Task to carry out: Where in the data below does the word "index" appear? Copy every line that has it.

Data for this exercise:
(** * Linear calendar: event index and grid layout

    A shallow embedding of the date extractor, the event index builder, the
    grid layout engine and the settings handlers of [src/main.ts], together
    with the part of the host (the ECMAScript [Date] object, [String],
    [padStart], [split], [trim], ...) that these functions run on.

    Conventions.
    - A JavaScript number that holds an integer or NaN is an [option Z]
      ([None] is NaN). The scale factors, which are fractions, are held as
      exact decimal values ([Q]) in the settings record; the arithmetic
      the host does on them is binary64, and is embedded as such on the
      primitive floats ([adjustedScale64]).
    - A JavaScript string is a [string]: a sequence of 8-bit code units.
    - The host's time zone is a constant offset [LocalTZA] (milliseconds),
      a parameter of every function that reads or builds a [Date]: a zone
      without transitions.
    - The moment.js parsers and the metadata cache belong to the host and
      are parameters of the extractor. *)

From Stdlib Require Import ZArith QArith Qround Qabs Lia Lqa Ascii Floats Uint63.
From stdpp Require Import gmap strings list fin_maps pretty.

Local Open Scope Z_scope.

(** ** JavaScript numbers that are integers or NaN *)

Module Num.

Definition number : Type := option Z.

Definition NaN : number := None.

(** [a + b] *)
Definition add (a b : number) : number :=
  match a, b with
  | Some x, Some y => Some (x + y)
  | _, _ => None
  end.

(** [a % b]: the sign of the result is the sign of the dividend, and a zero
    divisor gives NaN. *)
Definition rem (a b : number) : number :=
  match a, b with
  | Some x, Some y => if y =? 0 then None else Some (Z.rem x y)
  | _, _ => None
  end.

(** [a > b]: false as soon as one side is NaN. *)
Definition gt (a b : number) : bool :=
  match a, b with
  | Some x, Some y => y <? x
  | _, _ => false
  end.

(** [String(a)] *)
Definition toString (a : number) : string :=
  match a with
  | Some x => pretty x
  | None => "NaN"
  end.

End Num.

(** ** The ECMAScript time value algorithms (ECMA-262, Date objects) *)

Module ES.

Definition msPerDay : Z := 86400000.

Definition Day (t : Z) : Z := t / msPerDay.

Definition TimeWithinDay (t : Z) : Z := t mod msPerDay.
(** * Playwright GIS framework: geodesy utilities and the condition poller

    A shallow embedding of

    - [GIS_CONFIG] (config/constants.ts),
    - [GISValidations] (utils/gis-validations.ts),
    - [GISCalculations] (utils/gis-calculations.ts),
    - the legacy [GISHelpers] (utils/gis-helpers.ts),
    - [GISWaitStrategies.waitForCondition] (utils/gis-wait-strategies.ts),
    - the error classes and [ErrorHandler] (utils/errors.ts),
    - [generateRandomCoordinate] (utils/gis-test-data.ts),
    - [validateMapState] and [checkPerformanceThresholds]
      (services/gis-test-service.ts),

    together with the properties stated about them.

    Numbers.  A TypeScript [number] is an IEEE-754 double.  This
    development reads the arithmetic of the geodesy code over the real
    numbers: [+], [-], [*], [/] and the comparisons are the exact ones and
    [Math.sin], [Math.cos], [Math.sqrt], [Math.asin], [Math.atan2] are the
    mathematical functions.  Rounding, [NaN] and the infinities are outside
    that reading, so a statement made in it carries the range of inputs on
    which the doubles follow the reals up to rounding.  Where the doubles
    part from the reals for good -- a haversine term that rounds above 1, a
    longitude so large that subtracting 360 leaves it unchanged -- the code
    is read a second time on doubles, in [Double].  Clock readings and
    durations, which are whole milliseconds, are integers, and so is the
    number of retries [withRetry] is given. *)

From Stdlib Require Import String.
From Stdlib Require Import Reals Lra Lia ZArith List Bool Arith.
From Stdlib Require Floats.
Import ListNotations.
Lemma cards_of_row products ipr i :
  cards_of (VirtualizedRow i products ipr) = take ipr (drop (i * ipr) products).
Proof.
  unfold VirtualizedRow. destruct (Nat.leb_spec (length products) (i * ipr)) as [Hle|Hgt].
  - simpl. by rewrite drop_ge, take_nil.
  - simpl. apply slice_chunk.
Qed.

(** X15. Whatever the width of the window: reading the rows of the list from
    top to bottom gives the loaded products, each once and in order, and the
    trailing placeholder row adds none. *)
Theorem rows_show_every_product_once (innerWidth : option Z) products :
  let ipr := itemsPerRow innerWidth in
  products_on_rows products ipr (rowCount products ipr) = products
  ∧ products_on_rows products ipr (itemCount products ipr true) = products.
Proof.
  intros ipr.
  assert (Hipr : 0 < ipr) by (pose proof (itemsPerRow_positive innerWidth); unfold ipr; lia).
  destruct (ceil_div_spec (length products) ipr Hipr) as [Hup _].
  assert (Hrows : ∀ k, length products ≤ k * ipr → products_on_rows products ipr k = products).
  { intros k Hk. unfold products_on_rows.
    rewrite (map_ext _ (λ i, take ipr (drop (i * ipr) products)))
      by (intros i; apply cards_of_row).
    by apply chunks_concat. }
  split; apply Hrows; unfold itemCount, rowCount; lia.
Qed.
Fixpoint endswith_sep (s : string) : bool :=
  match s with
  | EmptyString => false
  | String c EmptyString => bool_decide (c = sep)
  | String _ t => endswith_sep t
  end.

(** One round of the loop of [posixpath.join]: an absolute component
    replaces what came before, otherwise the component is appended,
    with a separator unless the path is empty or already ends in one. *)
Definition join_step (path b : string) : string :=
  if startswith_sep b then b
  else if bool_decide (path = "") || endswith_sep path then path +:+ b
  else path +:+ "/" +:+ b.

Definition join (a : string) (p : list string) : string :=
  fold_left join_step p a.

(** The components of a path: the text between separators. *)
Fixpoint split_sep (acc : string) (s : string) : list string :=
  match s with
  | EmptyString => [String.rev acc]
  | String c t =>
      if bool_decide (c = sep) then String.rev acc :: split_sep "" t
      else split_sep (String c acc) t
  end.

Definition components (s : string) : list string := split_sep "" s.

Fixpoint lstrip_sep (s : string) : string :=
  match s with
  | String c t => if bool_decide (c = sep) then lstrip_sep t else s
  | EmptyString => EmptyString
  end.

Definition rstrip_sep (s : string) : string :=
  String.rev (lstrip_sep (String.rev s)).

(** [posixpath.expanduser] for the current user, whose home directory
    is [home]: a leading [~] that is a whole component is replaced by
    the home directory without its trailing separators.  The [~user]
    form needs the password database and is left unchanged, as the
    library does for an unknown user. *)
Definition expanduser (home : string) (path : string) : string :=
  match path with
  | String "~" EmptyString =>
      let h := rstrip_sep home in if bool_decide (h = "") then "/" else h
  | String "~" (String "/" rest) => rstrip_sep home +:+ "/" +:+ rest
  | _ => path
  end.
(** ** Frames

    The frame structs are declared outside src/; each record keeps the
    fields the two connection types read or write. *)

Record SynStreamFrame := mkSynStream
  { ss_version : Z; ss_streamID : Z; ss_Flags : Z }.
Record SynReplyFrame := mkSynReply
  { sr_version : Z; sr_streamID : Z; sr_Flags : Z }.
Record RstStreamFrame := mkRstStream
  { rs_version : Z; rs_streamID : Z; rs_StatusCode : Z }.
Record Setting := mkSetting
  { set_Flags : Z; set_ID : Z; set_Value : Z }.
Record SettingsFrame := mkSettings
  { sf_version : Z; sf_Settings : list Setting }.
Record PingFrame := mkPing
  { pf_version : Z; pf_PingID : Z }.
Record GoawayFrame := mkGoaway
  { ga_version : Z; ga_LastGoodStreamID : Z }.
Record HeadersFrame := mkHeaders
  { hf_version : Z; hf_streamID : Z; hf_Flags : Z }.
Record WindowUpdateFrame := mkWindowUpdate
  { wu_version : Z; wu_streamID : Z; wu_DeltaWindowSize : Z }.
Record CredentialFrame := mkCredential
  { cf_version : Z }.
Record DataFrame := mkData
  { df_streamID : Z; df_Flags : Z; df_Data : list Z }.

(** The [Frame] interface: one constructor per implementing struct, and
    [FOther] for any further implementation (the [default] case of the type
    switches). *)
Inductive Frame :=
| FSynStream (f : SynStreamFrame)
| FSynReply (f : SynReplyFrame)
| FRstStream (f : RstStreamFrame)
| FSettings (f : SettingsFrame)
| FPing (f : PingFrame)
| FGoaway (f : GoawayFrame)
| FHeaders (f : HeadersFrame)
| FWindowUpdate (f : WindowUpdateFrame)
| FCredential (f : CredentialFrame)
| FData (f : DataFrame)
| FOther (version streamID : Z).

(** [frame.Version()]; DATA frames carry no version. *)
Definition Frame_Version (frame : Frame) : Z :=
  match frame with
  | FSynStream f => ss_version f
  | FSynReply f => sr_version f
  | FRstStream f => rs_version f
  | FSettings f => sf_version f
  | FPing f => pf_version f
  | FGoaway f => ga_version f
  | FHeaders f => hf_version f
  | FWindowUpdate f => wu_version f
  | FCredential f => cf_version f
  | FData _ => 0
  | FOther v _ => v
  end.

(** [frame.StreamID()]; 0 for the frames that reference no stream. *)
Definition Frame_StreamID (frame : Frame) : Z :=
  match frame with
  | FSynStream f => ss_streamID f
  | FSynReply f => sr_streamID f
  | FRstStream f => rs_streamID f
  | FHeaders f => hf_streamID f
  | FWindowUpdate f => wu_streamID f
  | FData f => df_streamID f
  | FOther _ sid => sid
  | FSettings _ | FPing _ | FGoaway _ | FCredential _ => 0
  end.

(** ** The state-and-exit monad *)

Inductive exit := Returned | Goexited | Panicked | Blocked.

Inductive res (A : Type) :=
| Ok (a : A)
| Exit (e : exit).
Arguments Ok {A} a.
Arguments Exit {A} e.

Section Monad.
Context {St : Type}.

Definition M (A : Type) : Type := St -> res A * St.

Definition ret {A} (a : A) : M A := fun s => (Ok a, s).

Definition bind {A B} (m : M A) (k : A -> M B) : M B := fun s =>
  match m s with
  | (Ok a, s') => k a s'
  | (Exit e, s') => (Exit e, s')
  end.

Exercise answer:
(** * Linear calendar: event index and grid layout
    A shallow embedding of the date extractor, the event index builder, the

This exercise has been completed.